De plus, c'était lui le mangemort qui avait réussi à berner toute la communauté des sorciers et lui encore qui, l'année passée avait asassiné Albus Dumbledore. Et pour cette raison, Harry s'était juré s'il le retrouvait un jour sur son chemin, de le tuer. Mais il n'en trouvait pas moins très désagréable d'assister au meurtre d'un mangemort.
Mais après tout, Queudver était-il toujours un mangemort ? Voldemort lui-même avait l'air d'avoir douté de sa fidèlité ... Harry ne savait qu'en penser, en dehors du fait que de pouvoir de nouveau percevoir les émotions et des scènes de la vie de Voldemort n'était pas bon signe.
En temps normal, il aurait écrit précipitemment à son parrain pour lui demander son avis mais Sirius était mort deux plus tôt, assassiné lui aussi par des complices du mage noir. Une autre personne à qui Hary se serait volontiers confié était Dumbledore. Mais lui aussi était mort. A cet instant, il prit conscience que sa disparition ne représentait pas seulement le décès du sorcier le plus puissant du monde, mais qu'il avait perdu par la même occasion une présence amicale.
Dumbledore n'avait jamais cessé d'aider Harry dans toutes situations, peut-être plus comme un proche ou quelqu'un de sa famille qu'autre chose.
Naturellement, Hary songa à écrire à Ron ou Hermione mais il ne voulait alarmer aucun d'eux. Tout trois s'étaient mis d'accord pour se contacter par hibou dès qu'il arriverait un problème à l'un d'entre eux. Ils savaient également qu'à la fin des vacances, ils partiraient tous les trois à la poursuite de Lord Voldemort et de ses Horcruxes.
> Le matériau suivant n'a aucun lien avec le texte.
(* ===== verification/JsString.v ===== *)
(** * JsString: the JavaScript string and array primitives the generators call

    [includes], [substring] and [length] are the methods of
    [String.prototype] with the semantics of ECMAScript on strings and
    integer arguments; [join] is [Array.prototype.join] on an array of
    strings and [toString] the conversion an array undergoes inside a
    template literal.  The lemmas are the facts the generators rely on:
    where a marker occurs in a name, and what cutting the last characters
    of a name returns. *)

From Stdlib Require Import String Ascii List ZArith Lia Bool.
From S2P Require Import Prelude.
Import ListNotations.
Local Open Scope string_scope.

Module JsString.

(** [s.length] *)
Definition length (s : string) : Z := Z.of_nat (String.length s).

(** [s.startsWith(sub)] *)
Fixpoint startsWith (s sub : string) : bool :=
  match sub, s with
  | EmptyString, _ => true
  | String a sub', String b s' => Ascii.eqb a b && startsWith s' sub'
  | String _ _, EmptyString => false
  end.

(** [s.includes(sub)]: [sub] occurs in [s] at some position. *)
Fixpoint includes (s sub : string) : bool :=
  startsWith s sub ||
  match s with
  | EmptyString => false
  | String _ s' => includes s' sub
  end.

(** The clamping of an index of [substring] to [0 .. len]. *)
Definition clamp (len i : Z) : Z := Z.min (Z.max i 0) len.

(** [s.substring(i, j)]: both bounds clamped, then ordered. *)
Definition substring (s : string) (i j : Z) : string :=
  let a := clamp (length s) i in
  let b := clamp (length s) j in
  String.substring (Z.to_nat (Z.min a b)) (Z.to_nat (Z.max a b - Z.min a b)) s.

(** [l.join(sep)] *)
Definition join (l : list string) (sep : string) : string := String.concat sep l.

(** An array of strings inside a template literal: [l.toString()],
    which is [l.join(",")]. *)
Definition toString (l : list string) : string := join l ",".

(** The characters of a string, for membership arguments. *)
Definition chars (s : string) : list ascii := list_ascii_of_string s.

(** ** Characters *)

Lemma chars_append (a b : string) : chars (a ++ b) = (chars a ++ chars b)%list.
Proof. induction a as [|x a IH]; simpl; [reflexivity | unfold chars in *; simpl; congruence]. Qed.

(** ** startsWith and includes *)

Lemma startsWith_append (a b : string) : startsWith (a ++ b) a = true.
Proof.
  induction a as [|x a IH]; simpl; [destruct b; reflexivity |].
  rewrite Ascii.eqb_refl; exact IH.
Qed.

Lemma startsWith_append_l (s sub t : string) :
  startsWith s sub = true -> startsWith (s ++ t) sub = true.
Proof.
  revert sub; induction s as [|c s IH]; intros [|d sub]; simpl; try easy.
  - destruct t; reflexivity.
  - intros H; destr_bool. rewrite H; simpl; auto.
Qed.

Lemma startsWith_head (s : string) (c : ascii) (sub : string) :
  startsWith s (String c sub) = true -> exists s', s = String c s'.
Proof.
  destruct s as [|d s]; simpl; [discriminate |].
  intros H; destr_bool. apply Ascii.eqb_eq in H; subst; eauto.
Qed.

Lemma includes_nil_r (s : string) : includes s "" = true.
Proof. destruct s; reflexivity. Qed.

Lemma includes_append_l (s t sub : string) :
  includes s sub = true -> includes (s ++ t) sub = true.
Proof.
  induction s as [|c s IH]; simpl.
  - rewrite orb_false_r. destruct sub; [intros _; apply includes_nil_r | discriminate].
  - intros H; apply orb_true_iff in H as [H|H]; apply orb_true_iff.
    + left. destruct sub as [|d sub]; [reflexivity |]. simpl in *; destr_bool.
      rewrite H; simpl; apply startsWith_append_l; assumption.
    + right; auto.
Qed.

Lemma includes_append_r (s t sub : string) :
  includes t sub = true -> includes (s ++ t) sub = true.
Proof.
  induction s as [|c s IH]; simpl; [trivial |].
  intros H; rewrite (IH H); apply orb_true_r.
Qed.

Lemma includes_suffix (s sub : string) : includes (s ++ sub) sub = true.
Proof.
  apply includes_append_r. destruct sub; simpl; [reflexivity |].
  rewrite Ascii.eqb_refl; simpl.
  now rewrite <- (append_nil_r sub) at 1; rewrite startsWith_append.
Qed.

Lemma startsWith_refl (s : string) : startsWith s s = true.
Proof. rewrite <- (append_nil_r s) at 1. apply startsWith_append. Qed.

Lemma includes_refl (s : string) : includes s s = true.
Proof. destruct s; simpl; [reflexivity |]. now rewrite Ascii.eqb_refl, startsWith_refl. Qed.

Lemma startsWith_includes (s sub : string) :
  startsWith s sub = true -> includes s sub = true.
Proof. destruct s; simpl; intros ->; reflexivity. Qed.

(** What stands between two strings occurs in the whole. *)
Lemma includes_middle (a b c : string) : includes (a ++ b ++ c) b = true.
Proof. apply includes_append_r, includes_append_l, includes_refl. Qed.

(** [startsWith] and [includes] as decompositions of the string. *)
Lemma startsWith_iff (s sub : string) :
  startsWith s sub = true <-> exists c, s = sub ++ c.
Proof.
  split; [| intros [c ->]; apply startsWith_append].
  revert s; induction sub as [|x sub IH]; intros s H; [exists s; reflexivity |].
  destruct s as [|y s]; simpl in H; [discriminate |]. destr_bool.
  apply Ascii.eqb_eq in H; subst. destruct (IH s H0) as [c ->]. exists c; reflexivity.
Qed.

Lemma includes_iff (s sub : string) :
  includes s sub = true <-> exists a c, s = a ++ sub ++ c.
Proof.
  split; [| intros (a & c & ->); apply includes_middle].
  induction s as [|x s IH]; cbn [includes]; intros H;
    apply orb_true_iff in H as [H|H]; try discriminate H.
  - apply startsWith_iff in H as [c E]. exists "", c; exact E.
  - apply startsWith_iff in H as [c E]. exists "", c; exact E.
  - destruct (IH H) as (a & c & ->). exists (String x a), c; reflexivity.
Qed.

Lemma includes_trans (s t u : string) :
  includes s t = true -> includes t u = true -> includes s u = true.
Proof.
  rewrite !includes_iff. intros (a & c & ->) (a' & c' & ->).
  exists (a ++ a'), (c' ++ c). now rewrite !append_assoc.
Qed.

(** A string that includes a nonempty string contains its first character. *)
Lemma includes_head_In (s : string) (c : ascii) (sub : string) :
  includes s (String c sub) = true -> In c (chars s).
Proof.
  induction s as [|d s IH]; [discriminate |].
  cbn [includes]. intros H; apply orb_true_iff in H as [H|H].
  - apply startsWith_head in H as [s' E]; inv E; left; reflexivity.
  - right; auto.
Qed.

Lemma not_In_includes (s : string) (c : ascii) (sub : string) :
  ~ In c (chars s) -> includes s (String c sub) = false.
Proof.
  intros H; destruct (includes s (String c sub)) eqn:E; [|reflexivity].
  elim H; eapply includes_head_In; eassumption.
Qed.

(** ** length and substring *)

Lemma length_nonneg (s : string) : (0 <= length s)%Z.
Proof. unfold length; lia. Qed.

Lemma length_app (a b : string) : length (a ++ b) = (length a + length b)%Z.
Proof. unfold length; rewrite length_append; lia. Qed.

Lemma substring_prefix (s : string) (j : Z) :
  substring s 0 j = String.substring 0 (Z.to_nat (clamp (length s) j)) s.
Proof.
  unfold substring, clamp. pose proof (length_nonneg s).
  replace (Z.min (Z.max 0 0) (length s)) with 0%Z by lia.
  f_equal; lia.
Qed.

(** Cutting the last [length b] characters returns what precedes them. *)
Lemma substring_drop_suffix (a b : string) :
  substring (a ++ b) 0 (length (a ++ b) - length b) = a.
Proof.
  rewrite substring_prefix, length_app. unfold clamp, length.
  replace (Z.to_nat _) with (String.length a) by lia.
  apply substring_0_append.
Qed.

(** The length of a prefix is its end, clamped. *)
Lemma substring_length (s : string) (j : Z) :
  length (substring s 0 j) = clamp (length s) j.
Proof.
  rewrite substring_prefix. unfold length at 1. rewrite length_substring_0.
  unfold clamp, length. lia.
Qed.

(** A string is as long as what it includes. *)
Lemma includes_length (s sub : string) :
  includes s sub = true -> (length sub <= length s)%Z.
Proof.
  rewrite includes_iff. intros (a & c & ->). rewrite !length_app.
  pose proof (length_nonneg a). pose proof (length_nonneg c). lia.
Qed.

Lemma In_chars_length (s : string) (c : ascii) : In c (chars s) -> (1 <= length s)%Z.
Proof. destruct s; [intros [] | unfold length; simpl; lia]. Qed.

(** ** join *)

Lemma join_singleton (x sep : string) : join [x] sep = x.
Proof. reflexivity. Qed.

Lemma join_cons (x y : string) (l : list string) (sep : string) :
  join (x :: y :: l) sep = x ++ sep ++ join (y :: l) sep.
Proof. reflexivity. Qed.

(** Every element of a list occurs in its join. *)
Lemma In_join_includes (x : string) (l : list string) (sep : string) :
  In x l -> includes (join l sep) x = true.
Proof.
  induction l as [|y l IH]; [intros [] |].
  intros [->|Hin]; destruct l as [|z l].
  - apply includes_refl.
  - rewrite join_cons. apply includes_append_l, includes_refl.
  - destruct Hin.
  - rewrite join_cons. apply includes_append_r, includes_append_r, IH, Hin.
Qed.

(** A join of two or more elements starts with the first element, the
    separator and the second element. *)
Lemma join_two_startsWith (x y : string) (l : list string) (sep : string) :
  startsWith (join (x :: y :: l) sep) (x ++ sep ++ y) = true.
Proof.
  rewrite join_cons. destruct l as [|z l].
  - rewrite join_singleton. apply startsWith_refl.
  - rewrite join_cons.
    replace (x ++ sep ++ y ++ sep ++ join (z :: l) sep)
      with ((x ++ sep ++ y) ++ sep ++ join (z :: l) sep)
      by (now rewrite !append_assoc).
    apply startsWith_append.
Qed.

End JsString.

(** Proves [includes (a ++ b ++ ...) sub = true] by searching the part in
    which [tac] finds [sub]. *)
Ltac includes_search tac :=
  first [ solve [tac]
        | apply JsString.includes_append_l; includes_search tac
        | apply JsString.includes_append_r; includes_search tac ].

#[export] Hint Rewrite JsString.length_app JsString.substring_drop_suffix
  JsString.join_singleton : str.
#[export] Hint Resolve JsString.includes_append_l JsString.includes_append_r
  JsString.includes_suffix JsString.includes_middle
  JsString.includes_refl JsString.startsWith_includes JsString.In_join_includes JsString.length_nonneg : jsgen.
Harry ne voulait inquiéter aucun d'entre eux sur de vagues suppositions. Il aurait juste voulu se confier à quelqu'un qui ne l'aurait pas pris pour un fou.
Au fond de lui Harry savait bien à qui il aurait voulu écrire.Il n'avait jamais réellement cessé d'aimer Ginny mais il savait aussi que continuer de la voir la condamnerait à une existence incertaine. Et il ne voulait en aucun cas qu'il lui arrive quoi que ce soit. "Mais en étant juste ami, se dit-il, nous ne risquons rien !" Il prit donc l'élégante plume blanche qu'il avait oublié sur son bureau, s'empara d'un rouleau de parchemin et commenca une lettre pour Ginny.
Mais après quelques instants, il s'interrompit en se dit qu'il était trop risqué d'entretenir tout rapport trop proche avec elle. Il ne saurait s'empêcher de se rapprocher d'elle et ne pourrait s'en tenir à ses résolutions. Aussi déchira-t-il son début de lettre. Il décida alors de se recoucher. Il avait besoin de dormir. En effet, le lendemain, il avait prévu de quitter la maison des Dursley définitivement car il atteindrait ses dix-sept ans et serait ainsi majeur à la fin de l'été.
Il se rendormit en pensant que demain, il serait parti d'ici et qu'il finirait ses vacances en présence de ses amis Ron et Hermione au Terrier.